This work proposes a new multi-objective algorithm inspired from the navigation of grass hopper swarms in nature. A mathematical model is first employed to model the interaction of individuals in the swam including attraction force, repulsion force, and comfort zone. A mechanism is then proposed to use the model in approximating the global optimum in a single-objective search space. Afterwards, an archive and target selection technique are integrated to the algorithm to estimate the Pareto optimal front for multi-objective problems. To benchmark the performance of the algorithm proposed, a set of diverse standard multi-objective test problems is utilized. The results are compared with the most well-regarded and recent algorithms in the literature of evolutionary multi-objective optimization using three performance indicators quantitatively and graphs qualitatively.
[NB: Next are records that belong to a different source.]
Lemma ends_after {A B} (t : thread L S A) (f : res A → thread L S B) r :
  ends (after t f) r ↔ ∃ r0, ends t r0 ∧ ends (f r0) r.
Proof.
  induction t as [r'|B' m k IH|l t IH|l t IH]; simpl; [naive_solver| |done..].
  split.
  - intros [s (r0 & H0 & Hr)%IH]. eauto.
  - intros (r0 & [s H0] & Hr). exists s. apply IH. eauto.
Qed.
Lemma ends_act {A} (m : run S A) r : ends (act m : thread L S A) r ↔ ∃ s, (m s).1 = r.
Proof. done. Qed.
Lemma ends_bind {A B} (t : thread L S A) (f : A → thread L S B) r :
  ends (t ≫= f) r ↔ (∃ a, ends t (Ok a) ∧ ends (f a) r) ∨ (∃ e, ends t (Err e) ∧ r = Err e) ∨
    (∃ w, ends t (Panic w) ∧ r = Panic w).
Proof.
  unfold mbind, thread_bind. rewrite ends_after. split.
  - intros ([a|e|w] & Ht & Hr); simpl in Hr; [left|right; left|right; right]; eauto.
  - intros [(a & Ht & Hr)|[(e & Ht & ->)|(w & Ht & ->)]]; eexists; (split; [exact Ht|done]).
Qed.
Lemma ends_bind_Ok {A B} (t : thread L S A) (f : A → thread L S B) b :
  ends (t ≫= f) (Ok b) ↔ ∃ a, ends t (Ok a) ∧ ends (f a) (Ok b).
Proof. rewrite ends_bind. naive_solver. Qed.
Lemma ends_attempt {A} (t : thread L S A) r :
  ends (attempting t) (Ok r) ↔ match r with inl e => ends t (Err e) | inr a => ends t (Ok a) end.
Proof.
  unfold attempting. rewrite ends_after. split.
  - intros ([a|e|w] & Ht & Hr); simpl in Hr; by simplify_eq.
  - destruct r as [e|a]; intros Ht; eexists; (split; [done|done]).
Qed.
Lemma ends_map_err {A} f (t : thread L S A) a : ends (mapping_err f t) (Ok a) ↔ ends t (Ok a).
Proof.
  unfold mapping_err. rewrite ends_after. split.
  - intros ([b|e|w] & Ht & Hr); simpl in Hr; by simplify_eq.
  - intros Ht. eexists. by split; [exact Ht|].
Qed.
Lemma ends_locked {A} l (t : thread L S A) r : ends (locked l t) r ↔ ends t r.
Proof. simpl. rewrite ends_after. simpl. naive_solver. Qed.

(** A run alone is one way to end. *)
Lemma seq_ends {A} (t : thread L S A) s : ends t (seq t s).1.
Proof.
  revert s. induction t as [r|B m k IH|l t IH|l t IH]; intros s; simpl; [done| |by apply IH..].
  exists s. destruct (m s) as [r s'] eqn:E. simpl. apply (IH r s').
Qed.
Definition defaultPrice_48 : list Item := [
  usd_item "B95325" "Media Services - Media Flow - Speed - H265VP9 - SD - Above 30fps and Below 60fps"
    "Minute of Output Media Content" "Media Services - Media Flow" [payg 8 3];
  usd_item "B95326" "Media Services - Media Flow - Speed - H265VP9 - SD - Above 60fps and Below 120fps"
    "Minute of Output Media Content" "Media Services - Media Flow" [payg 15 3];
  usd_item "B95327" "Media Services - Media Flow - Speed - H265VP9 - HD - Below 30fps"
    "Minute of Output Media Content" "Media Services - Media Flow" [payg 12 3];
  usd_item "B95328" "Media Services - Media Flow - Speed - H265VP9 - HD - Above 30fps and Below 60fps"
    "Minute of Output Media Content" "Media Services - Media Flow" [payg 25 3];
  usd_item "B95329" "Media Services - Media Flow - Speed - H265VP9 - HD - Above 60fps and Below 120fps"
    "Minute of Output Media Content" "Media Services - Media Flow" [payg 36 3];
  usd_item "B95330" "Media Services - Media Flow - Speed - H265VP9 - 4k - Below 30fps"
    "Minute of Output Media Content" "Media Services - Media Flow" [payg 5 2];
  usd_item "B95331" "Media Services - Media Flow - Speed - H265VP9 - 4k - Above 30fps and Below 60fps"
    "Minute of Output Media Content" "Media Services - Media Flow" [payg 6 2];
  usd_item "B95332" "Media Services - Media Flow - Speed - H265VP9 - 4k - Above 60fps and Below 120fps"
    "Minute of Output Media Content" "Media Services - Media Flow" [payg 75 3]].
The results show that the proposed algorithm is able to provide very competitive results in terms of accuracy of obtained Pareto optimal solutions and their distribution.
机译:这项工作提出了一种新的多目标算法,其自然界中的草船群导航启发。首先采用数学模型来模拟游泳池中的个体的相互作用,包括吸引力,排斥力和舒适区。然后提出一种机制来使用模型在单个客观搜索空间中近似全局最优。之后,归档和目标选择技术被集成到算法以估计帕累托最佳前端以进行多目标问题。为了基准提出的算法的性能,利用了一组不同的标准多目标测试问题。将结果与使用三种性能指示器定量和图形的进化多目标优化文献中最常见的多目标优化文献中的最新算法进行了比较。结果表明,该算法能够在获得Pareto最佳解决方案的准确性和其分布方面提供非常竞争力的结果。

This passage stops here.